Talk at the Ladies that UX Meetup, 18.07.2024

You can connect with me on LinkedIn, and I welcome any feedback you have about this talk!

1.png

Christina touched on how AI will change the experiences we design for our users. Now, I wanted to flip our conversation to our own experience — as creative people, how can we start considering the place of AI in our work?
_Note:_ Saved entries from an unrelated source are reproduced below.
Definition set_heap (s : Fields) (h : list (SnapRef * Cell)) : Fields :=
  mkFields h (f_snapshot s) (f_retryAt s) (f_lastFailure s) (f_invalid s) (f_inflight s) (f_outcomes s).

(** The cell a reference points to, and an assignment to it. *)
Definition cell_of (s : Fields) (snap : SnapRef) : option Cell :=
  match f_heap s !! sn_id snap with
  | Some (snap', cell) => if decide (snap' = snap) then Some cell else None
  | None => None
  end.

Definition update_cell (s : Fields) (snap : SnapRef) (f : Cell -> Cell) : Fields :=
  set_heap s (alter (fun rc : SnapRef * Cell => if decide (rc.1 = snap) then (rc.1, f rc.2) else rc) (sn_id snap) (f_heap s)).

(** What a call answers and does to the fields; [None]: the outside answers, or
    the call waits. *)
Definition inner (s : Fields) (e : SOp) : option (SAns e * Fields) :=
  match e as e return option (SAns e * Fields) with
  | SNow | SFetch _ _ _ => None
  | SSnapshot => Some (f_snapshot s, s)
  | SAlloc commitSha blobSha config text cell =>
      let snap := mkRef (length (f_heap s)) commitSha blobSha config text in
      Some (snap, set_heap s (f_heap s ++ [(snap, cell)]))
  | SSetSnapshot snap =>
      Some (tt, mkFields (f_heap s) (Some snap) (f_retryAt s) (f_lastFailure s) (f_invalid s) (f_inflight s) (f_outcomes s))
  | SRead snap => (fun c => (c, s)) <$> cell_of s snap
  | SConfirm snap t etag =>
      (fun c =>
        let c' := mkCell (match etag with Some e => Some e | None => ce_etag c end) (ce_groupNames c) t in
        (c', update_cell s snap (fun _ => c'))) <$> cell_of s snap
  | SSetGroups snap names => Some (tt, update_cell s snap (fun c => mkCell (ce_etag c) (Some names) (ce_confirmedAt c)))
  | SInvalid => Some (f_invalid s, s)
  | SSetInvalid v =>
      Some (tt, mkFields (f_heap s) (f_snapshot s) (f_retryAt s) (f_lastFailure s) v (f_inflight s) (f_outcomes s))
  | SRetryAt => Some (f_retryAt s, s)
  | SSetRetryAt t =>
      Some (tt, mkFields (f_heap s) (f_snapshot s) t (f_lastFailure s) (f_invalid s) (f_inflight s) (f_outcomes s))
  | SLastFailure => Some (f_lastFailure s, s)
  | SSetLastFailure m =>
      Some (tt, mkFields (f_heap s) (f_snapshot s) (f_retryAt s) m (f_invalid s) (f_inflight s) (f_outcomes s))
  | SJoin =>
      match f_inflight s with
      | Some g => Some ((g, false), s)
      | None =>
          let g := length (f_outcomes s) in
          Some ((g, true), mkFields (f_heap s) (f_snapshot s) (f_retryAt s) (f_lastFailure s) (f_invalid s) (Some g)
                             (f_outcomes s ++ [None]))
      end
  | SAwait g => (fun r => (r, s)) <$> mjoin (f_outcomes s !! g)
  | SDone g outcome =>
      Some (tt, mkFields (f_heap s) (f_snapshot s) (f_retryAt s) (f_lastFailure s) (f_invalid s) None
                  (<[g := Some outcome]> (f_outcomes s)))
  end.

Definition outside (e : SOp) : bool := match e with SNow | SFetch _ _ _ => true | _ => false end.

Definition field_act : Fields -> forall e : SOp, SAns e -> Fields -> Prop := act inner outside.

(** ** The methods *)

Section adapter.
Context `{JsLib} `{EditLib} (o : GithubSsoAdapterOptions).

Definition so_path : string := default SSO_FILE_PATH (snd <$> so_target o).
Definition the_target : GithubTarget := default SSO_GITHUB_TARGET (fst <$> so_target o).
Definition ttlMs : Z := default DEFAULT_TTL_MS (so_ttlMs o).
Definition staleMaxMs : Z := default DEFAULT_STALE_MAX_MS (so_staleMaxMs o).
Definition baseDomain : string := so_baseDomain o.

Definition source_unavailable (reason : string) : Fault := FConfig ("GitHub SSO source unavailable (" +:+ reason +:+ ")").

Definition is_config (x : Fault) : bool := match x with FTransport _ _ => false | _ => true end.

Definition repoUrl (suffix : string) : string :=
  "/repos/" +:+ encodeURIComponent (tg_owner the_target) +:+ "/" +:+ encodeURIComponent (tg_repo the_target) +:+ suffix.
I’m a visual artist, and I think a really good place to start every conversation is with a painting.

2.png

This is a painting in Panacea Bar on Johnston Street. I walked in there last month and saw this, and I was really moved; I felt very seen by whoever made it. Because everything is fucked.

3.png

This is the city where I’m from. It’s called Porto Alegre, and it’s in Rio Grande do Sul, the most southern state of Brazil. Last month, it was hit by catastrophic flooding that displaced over half a million people. Almost the entire city I grew up in was under a brown blanket of muddy water for three weeks. My immediate family and their 7 cats are well, but many of my relatives and friends became homeless and many of the places I loved are still covered in mud and dirt.

4.png

If you're an immigrant, you probably know what it's like to be far away when disaster strikes the places and people you love. This one hit me really hard because, for the last six months, I’ve been working at my job to learn about sustainability, to help grow our sustainability team, and to help our clients, our business, and my industry be more sustainable. But then shit like this happens…

5.png

…and my sustainability efforts feel a bit too late and a bit too small. I’m sure that if you’re a designer, you know what it’s like to feel a tiny bit helpless. We often become designers to make the world a little better. But sometimes, all we’re doing is improving touchpoints in some really broken systems.

6.png

Sometimes, our work is like this tweet from Erika Hall. Design is a field full of purpose-driven practitioners, but we need to navigate the gap between what the world needs and what we can influence right now in our businesses, in our economy, and in the world in general. And that gap is painful.